Detailed Description
Exemplary embodiments of the present disclosure will be described in more detail below with reference to the accompanying drawings. While exemplary embodiments of the present disclosure are shown in the drawings, it should be understood that the present disclosure may be embodied in various forms and should not be limited to the embodiments set forth herein. Rather, these embodiments are provided so that this disclosure will be thorough and complete, and will fully convey the scope of the disclosure to those skilled in the art.
The embodiment of the application provides a user load control method of an mMTC network, which is used for a base station and a multi-user communication scene, in some specific applications, consider a single cell scene of one base station and a large number of users, and for uplink random access, as shown in fig. 1, the mMTC network comprises N orthogonal subchannels, each subchannel for communication is preset with a plurality of receiving power level values arranged according to a specified sequence, for example, in a system, each subchannel has L preset receiving power level values, and the power values are arranged according to a descending order
v 1 >v 2 >L>v L >0
In order to transmit at a power value, each active user randomly selects a sub-channel for transmission, and the selected sub-channel and the transmitted power value form an NxL resource block.

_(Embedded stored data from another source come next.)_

(* ===== verification/GoGlob.v ===== *)
(** * path/filepath of the Go standard library on Unix: Base and Match

    [Match] is the matcher of shell patterns the filters use, written after its documented
    grammar and algorithm: a pattern is a sequence of chunks, each after an optional star, a
    chunk is matched character by character (UTF-8 characters for [?] and classes, bytes
    otherwise), and a malformed pattern is an error. *)

From S2P Require Import Prelude GoLib GoPath.

(** ** filepath.Base *)

(** The part after the last slash. *)
Fixpoint last_part (parts : list string) : string :=
  match parts with [] => "" | [p] => p | _ :: ps => last_part ps end.

Definition Base (p : string) : string :=
  if decide (p = "") then "."
  else
    match filter (fun part => part <> "") (split_slash p) with
    | [] => "/"
    | parts => last_part parts
    end.

(** ** utf8.DecodeRuneInString: the first character and its width *)

Definition RuneError : N := 65533.

Definition cont (lo hi : N) (c : ascii) : option N :=
  let n := N_of_ascii c in if ((lo <=? n) && (n <=? hi))%N then Some (N.land n 63) else None.

Definition decode_rune (s : string) : N * nat :=
  match s with
  | EmptyString => (RuneError, 0)
  | String c0 s =>
      let n0 := N_of_ascii c0 in
      if (n0 <? 128)%N then (n0, 1)
      else
        let two lo hi := match s with
          | String c1 _ =>
              match cont lo hi c1 with
              | Some x1 => (N.lor (N.shiftl (N.land n0 31) 6) x1, 2)
              | None => (RuneError, 1)
              end
          | _ => (RuneError, 1)
          end in
        let three lo hi := match s with
          | String c1 (String c2 _) =>
              match cont lo hi c1, cont 128 191 c2 with
              | Some x1, Some x2 => (N.lor (N.lor (N.shiftl (N.land n0 15) 12) (N.shiftl x1 6)) x2, 3)
              | _, _ => (RuneError, 1)
              end
          | _ => (RuneError, 1)
          end in
        let four lo hi := match s with
          | String c1 (String c2 (String c3 _)) =>
              match cont lo hi c1, cont 128 191 c2, cont 128 191 c3 with
              | Some x1, Some x2, Some x3 =>
                  (N.lor (N.lor (N.lor (N.shiftl (N.land n0 7) 18) (N.shiftl x1 12)) (N.shiftl x2 6)) x3, 4)
              | _, _, _ => (RuneError, 1)
              end
          | _ => (RuneError, 1)
          end in
        if ((194 <=? n0) && (n0 <=? 223))%N then two 128%N 191%N
        else if (n0 =? 224)%N then three 160%N 191%N
        else if (n0 =? 237)%N then three 128%N 159%N
        else if ((225 <=? n0) && (n0 <=? 239))%N then three 128%N 191%N
        else if (n0 =? 240)%N then four 144%N 191%N
        else if ((241 <=? n0) && (n0 <=? 243))%N then four 128%N 191%N
        else if (n0 =? 244)%N then four 128%N 143%N
        else (RuneError, 1)
  end.

(** ** filepath.Match *)

(** The scan of a chunk up to the next star outside a class: (chunk, rest). *)
Fixpoint scan (inrange : bool) (p : string) : string * string :=
  match p with
  | EmptyString => ("", "")
  | String c q =>
      let keep inrange rest := let '(a, b) := scan inrange rest in (String c a, b) in
      if decide (c = "\"%char) then
        match q with
        | String d q' => let '(a, b) := scan inrange q' in (String c (String d a), b)
        | EmptyString => (String c "", "")
        end
      else if decide (c = "["%char) then keep true q
      else if decide (c = "]"%char) then keep false q
      else if decide (c = "*"%char) then if inrange then keep inrange q else ("", p)
      else keep inrange q
  end.

Fixpoint drop_stars (p : string) : bool * string :=
  match p with
  | String c q => if decide (c = "*"%char) then (true, (drop_stars q).2) else (false, p)
  | EmptyString => (false, p)
  end.

Definition scanChunk (p : string) : bool * string * string :=
  let '(star, p) := drop_stars p in let '(chunk, rest) := scan false p in (star, chunk, rest).

(** A character of a class, possibly escaped: [None] is [ErrBadPattern]. *)
Definition getEsc (chunk : string) : option (N * string) :=
  let decode chunk :=
    let '(r, n) := decode_rune chunk in
    let rest := drop_string n chunk in
    if ((r =? RuneError)%N && (n =? 1)%nat) || bool_decide (rest = "") then None else Some (r, rest) in
  match chunk with
  | EmptyString => None
  | String c q =>
      if decide (c = "-"%char \/ c = "]"%char) then None
      else if decide (c = "\"%char) then if decide (q = "") then None else decode q
      else decode chunk
  end.

(** The ranges of a class for the character [r]; the fuel is the length of the chunk, since each
    range takes a character. *)
Fixpoint class_ranges (fuel : nat) (chunk : string) (r : N) (matched first : bool) : option (bool * string) :=
  match fuel with
  | 0 => None
  | S fuel =>
      let range chunk :=
        match getEsc chunk with
        | None => None
        | Some (lo, chunk) =>
            let hi_of :=
              match chunk with
              | String c q => if decide (c = "-"%char) then getEsc q else Some (lo, chunk)
              | EmptyString => Some (lo, chunk)
              end in
            match hi_of with
            | None => None
            | Some (hi, chunk) =>
                class_ranges fuel chunk r (matched || ((lo <=? r) && (r <=? hi))%N) false
            end
        end in
      match chunk with
      | String c q =>
          if decide (c = "]"%char) then if first then range chunk else Some (matched, q) else range chunk
      | EmptyString => range chunk
      end
  end.

(** [matchChunk]: [None] is [ErrBadPattern]; otherwise the rest of the name when the chunk
    matched.  [s] is [None] once the match has failed and only the syntax is still checked. *)
Fixpoint matchChunk (fuel : nat) (chunk : string) (s : option string) : option (option string) :=
  match fuel with
  | 0 => None
  | S fuel =>
      match chunk with
      | EmptyString => Some s
      | String c q =>
          let s := match s with Some EmptyString => None | _ => s end in
          let literal c q :=
            matchChunk fuel q
              (match s with Some (String d s') => if decide (c = d) then Some s' else None | _ => None end) in
          if decide (c = "["%char) then
            let '(r, s') :=
              match s with
              | Some n => let '(r, w) := decode_rune n in (r, Some (drop_string w n))
              | None => (0%N, None)
              end in
            let '(negated, q) :=
              match q with
              | String d q' => if decide (d = "^"%char) then (true, q') else (false, q)
              | EmptyString => (false, q)
              end in
            match class_ranges (S (String.length q)) q r false true with
            | None => None
            | Some (matched, q) => matchChunk fuel q (if eqb matched negated then None else s')
            end
          else if decide (c = "?"%char) then
            matchChunk fuel q
              (match s with
               | Some (String d _ as n) => if decide (d = slash) then None else Some (drop_string (decode_rune n).2 n)
               | _ => None
               end)
          else if decide (c = "\"%char) then
            match q with EmptyString => None | String d q' => literal d q' end
          else literal c q
      end
  end.

Definition match_chunk (chunk s : string) : option (option string) :=
  matchChunk (S (String.length chunk)) chunk (Some s).

(** The positions a star can skip to: every suffix reached without passing a slash. *)
Fixpoint skips (name : string) : list string :=
  match name with
  | EmptyString => []
  | String c s => if decide (c = slash) then [] else s :: skips s
  end.

(** The first of the positions where the chunk matches (to the end, for the last chunk). *)
Fixpoint try_skips (chunk : string) (last : bool) (l : list string) : option (option string) :=
  match l with
  | [] => Some None
  | s :: l =>
      match match_chunk chunk s with
      | None => None
      | Some (Some t) => if last && negb (bool_decide (t = "")) then try_skips chunk last l else Some (Some t)
      | Some None => try_skips chunk last l
      end
  end.

(** The syntax check of what is left of a pattern that did not match. *)
Fixpoint rest_valid (fuel : nat) (pattern : string) : bool :=
  match fuel with
  | 0 => false
  | S fuel =>
      if decide (pattern = "") then true
      else
        let '(_, chunk, rest) := scanChunk pattern in
        match match_chunk chunk "" with None => false | Some _ => rest_valid fuel rest end
  end.

(** [Match]: [None] is [ErrBadPattern].  Every round consumes at least one character of the
    pattern, so its length is fuel enough. *)
Fixpoint match_rounds (fuel : nat) (pattern name : string) : option bool :=
  match fuel with
  | 0 => None
  | S fuel =>
      if decide (pattern = "") then Some (bool_decide (name = ""))
      else
        let '(star, chunk, rest) := scanChunk pattern in
        if star && bool_decide (chunk = "") then Some (bool_decide (no_slash name))
        else
          let last := bool_decide (rest = "") in
          let no_match := if rest_valid (S (String.length rest)) rest then Some false else None in
          let skip :=
            if star then
              match try_skips chunk last (skips name) with
              | None => None
              | Some (Some t) => match_rounds fuel rest t
              | Some None => no_match
              end
            else no_match in
          match match_chunk chunk name with
          | None => None
          | Some (Some t) => if bool_decide (t = "") || negb last then match_rounds fuel rest t else skip
          | Some None => skip
          end
  end.

Definition Match (pattern name : string) : option bool :=
  match_rounds (S (String.length pattern)) pattern name.

(** [matched, _ := filepath.Match(...)]: an error reads as no match. *)
Definition Matched (pattern name : string) : bool := default false (Match pattern name).

Example Match_star : Match "*.json" "a.json" = Some true /\ Match "*.json" "d/a.json" = Some false
  /\ Match "d/*/c?" "d/x.y/cz" = Some true /\ Match "[a-c]x[^d]" "bxe" = Some true
  /\ Match "[" "a" = None /\ Match "a[" "b" = None /\ Match "\*" "*" = Some true
  /\ Match "a*b*c" "axbxxbyc" = Some true /\ Match "*" "a/b" = Some false.
Proof. vm_compute. done. Qed.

During uplink transmission, the base station firstly broadcasts a beacon signal to complete uplink synchronization, and informs active users to transmit data packets in designated time slots. In the time division multiplexing mode, each user can estimate its own channel state based on the received beacon signal due to the reciprocity of the channel.
Each active user randomly selects one resource block during uplink access. Each subchannel is independent, and the base station side received signal through any subchannel n can be expressed as:
where K represents the number of active users selecting subchannel n for transmission, h n,k For the corresponding channel coefficient, p n,k For the transmission power of user k, the background noise is subject to z n :CN(0,N 0 ) Suppose that noise normalizes N 0 =1。
To match the preset received power at the base station side, the power class of each active user is set to v l Adjusting the transmit power according to the channel reciprocity, expressed as:
after assuming that the first k-1 data packets were successfully decoded and removed, the signal-to-interference-and-noise ratio of user k can be expressed as:
in accordance with the principles of PD-NOMA,i.e., reaching the SINR target threshold, may be successfully decoded.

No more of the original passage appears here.